Moreover, said DiLeonardo, with the Ringling Bros. and Barnum & Bailey Circus now moving to shows “without animals, and more than 150 cities and counties across 37 states having restricted or banned the use of wild animals in circuses and traveling shows, it has never been clearer that the public has turned its back on cruel and dangerous animal acts.”
Also testifiying, Joann Cave of Nesconset, representing the Humane Society of the United States, told the Suffolk Legislature that the society is “thoroughly in support of this resolution. There has definitely been a growing public awareness about the miserable lives that are endured by animals that are used in traveling shows. The animals spend most of their time in extreme confinement, and they are deprived of everything natural to them.
Spurring the introduction of the measure has been Sloth Encounters, a business in Hauppauge that has people hold, feed and pet sloths—slow-moving tree-dwelling tropical animals—and, according to an article in Newsday, offers “home visits.”
On its website, Sloth Encounters declares: “We are an animal loving company. We love all of our furry to scaly friends. From regular household pets to exotic animals.” It goes on: “We are New York’s Premier location for Sloth Education as well as all animals at our location. The only place anywhere on Long Island that literally puts you in direct contact with our sloths.”
It adds: “Many states have laws that specifically prohibit individuals from keeping certain exotic animals—including sloths—as pets in their households. New York is not one of those states. In New York….you’re only prohibited from owning wild animals.
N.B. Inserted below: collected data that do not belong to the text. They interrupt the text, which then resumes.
(** * Relation indexer and property facet of components-na

    A shallow embedding of
    - [packages/core/src/ifc/IfcRelationsIndexer/index.ts] and
    - [packages/core/src/openbim/IDSSpecifications/src/facets/Property.ts]
    together with the properties stated about them.

    Conventions of the embedding.
    - JavaScript numbers that are identifiers, type codes or slot indices
      are integers and are represented by [Z].
    - A JavaScript [Map] is an association list in insertion order:
      [set] on a key that is present replaces the value in place, [set]
      on a new key appends.
    - Asynchronous calls are awaited one after the other in the source;
      they are embedded as ordinary calls.
    - A run ends in an [outcome]: a value, an exception, a loop that never
      ends, or a step that leaves the fragment of JavaScript values
      represented here. *)

From Stdlib Require Import ZArith List String Ascii Bool Lia.
From Stdlib Require Import DecimalString DecimalZ DecimalPos.
From Stdlib Require FinFun.
Import ListNotations.

Local Open Scope string_scope.
Local Open Scope Z_scope.
Local Open Scope list_scope.

(** ** Outcomes of a run *)

Inductive outcome (A : Type) : Type :=
| Ok (a : A)
| Throws (e : string)
| Diverges
| Unmodelled.

Arguments Ok {A} a.
Arguments Throws {A} e.
Arguments Diverges {A}.
Arguments Unmodelled {A}.

Definition bind {A B : Type} (c : outcome A) (k : A -> outcome B) : outcome B :=
  match c with
  | Ok a => k a
  | Throws e => Throws e
  | Diverges => Diverges
  | Unmodelled => Unmodelled
  end.

Notation "x <- c ;; k" := (bind c (fun x => k))
  (at level 61, c at next level, right associativity).

(** A loop [for (const x of xs) body] threading a state through a body
    that may fail. *)
Fixpoint forEach {A S : Type} (body : S -> A -> outcome S) (xs : list A) (s : S)
  : outcome S :=
  match xs with
  | [] => Ok s
  | x :: xs' => s' <- body s x ;; forEach body xs' s'
  end.

Definition TypeError : string := "TypeError".

(** ** JavaScript [Map] with integer keys *)

Module JsMap.

Definition t (V : Type) : Type := list (Z * V).

Definition empty {V : Type} : t V := [].

Fixpoint get {V : Type} (m : t V) (k : Z) : option V :=
  match m with
  | [] => None
  | (k', v) :: m' => if Z.eqb k' k then Some v else get m' k
  end.

Fixpoint set {V : Type} (m : t V) (k : Z) (v : V) : t V :=
  match m with
  | [] => [(k, v)]
  | (k', v') :: m' =>
      if Z.eqb k' k then (k', v) :: m' else (k', v') :: set m' k v
  end.

Definition keys {V : Type} (m : t V) : list Z := map fst m.

End JsMap.

(** [a ?? b] for a lookup that may be [undefined]. *)
Definition orElse {A : Type} (o : option A) (d : A) : A :=
  match o with Some a => a | None => d end.

Notation "a ?? b" := (orElse a b) (at level 45, left associativity).

(** [Array.prototype.indexOf] on an array of strings: the position of the
    first occurrence, [-1] when there is none. *)
Fixpoint indexOfFrom (i : Z) (l : list string) (x : string) : Z :=
  match l with
  | [] => -1
  | y :: l' => if String.eqb y x then i else indexOfFrom (i + 1) l' x
  end.

Definition indexOf (l : list string) (x : string) : Z := indexOfFrom 0 l x.

(** ** Number and string conversions

    [String(n)] for an integer [n], and [Number(s)] for a string [s].
    [Number s = Some z] when [s] is a decimal numeral, with an optional
    leading minus sign, denoting [z]; [None] stands for every other string:
    those JavaScript turns into [NaN] and the numerals written in another
    form (the empty string, white space, exponent, radix prefix). *)

Definition String_of_Z (z : Z) : string := NilZero.string_of_int (Z.to_int z).

Definition Number (s : string) : option Z :=
  option_map Z.of_int (NilZero.int_of_string s).

(** ** Plain JavaScript objects

    An object is the list of its own properties in the order in which
    [for ... in], [Object.keys] and [JSON.stringify] visit them: the keys
    that are array indices (canonical numerals from [0] to [2^32 - 2]) in
    ascending numeric order, then the other keys in the order of their
    creation. *)

Module JsObject.

Definition t (V : Type) : Type := list (string * V).

Definition empty {V : Type} : t V := [].

Definition arrayIndex (k : string) : option Z :=
  match Number k with
  | Some n =>
      if String.eqb (String_of_Z n) k && (0 <=? n) && (n <? 4294967295)
      then Some n else None
  | None => None
  end.

Fixpoint get {V : Type} (o : t V) (k : string) : option V :=
  match o with
  | [] => None
  | (k', v) :: o' => if String.eqb k' k then Some v else get o' k
  end.

Fixpoint replace {V : Type} (o : t V) (k : string) (v : V) : t V :=
  match o with
  | [] => []
  | (k', v') :: o' =>
      if String.eqb k' k then (k', v) :: o' else (k', v') :: replace o' k v
  end.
Specifically, it’s a crime to own, possess, or harbor ‘a wild animal or reptile capable of inflicting bodily harm upon a human being.’ A sloth is NOT a wild animal.”
Bonnie Klapper of Sag Harbor, a former assistant U.S. attorney and legal counsel and a board member of Humane Long Island, said in an interview last week: “The proposed law seeks to protect both humans and animals from zoonotic diseases and injury such as bites. Currently, these wild animal acts are both under-regulated and under-inspected. They move from place to place making inspection almost impossible. The last thing the world needs now is another pandemic resulting from the interaction between humans and wild animals.”
Karl Grossman is a veteran investigative reporter and columnist, the winner of numerous awards for his work and a member of the L.I. Journalism Hall of Fame. He is a professor of journalism at SUNY/College at Old Westbury and the author of six books.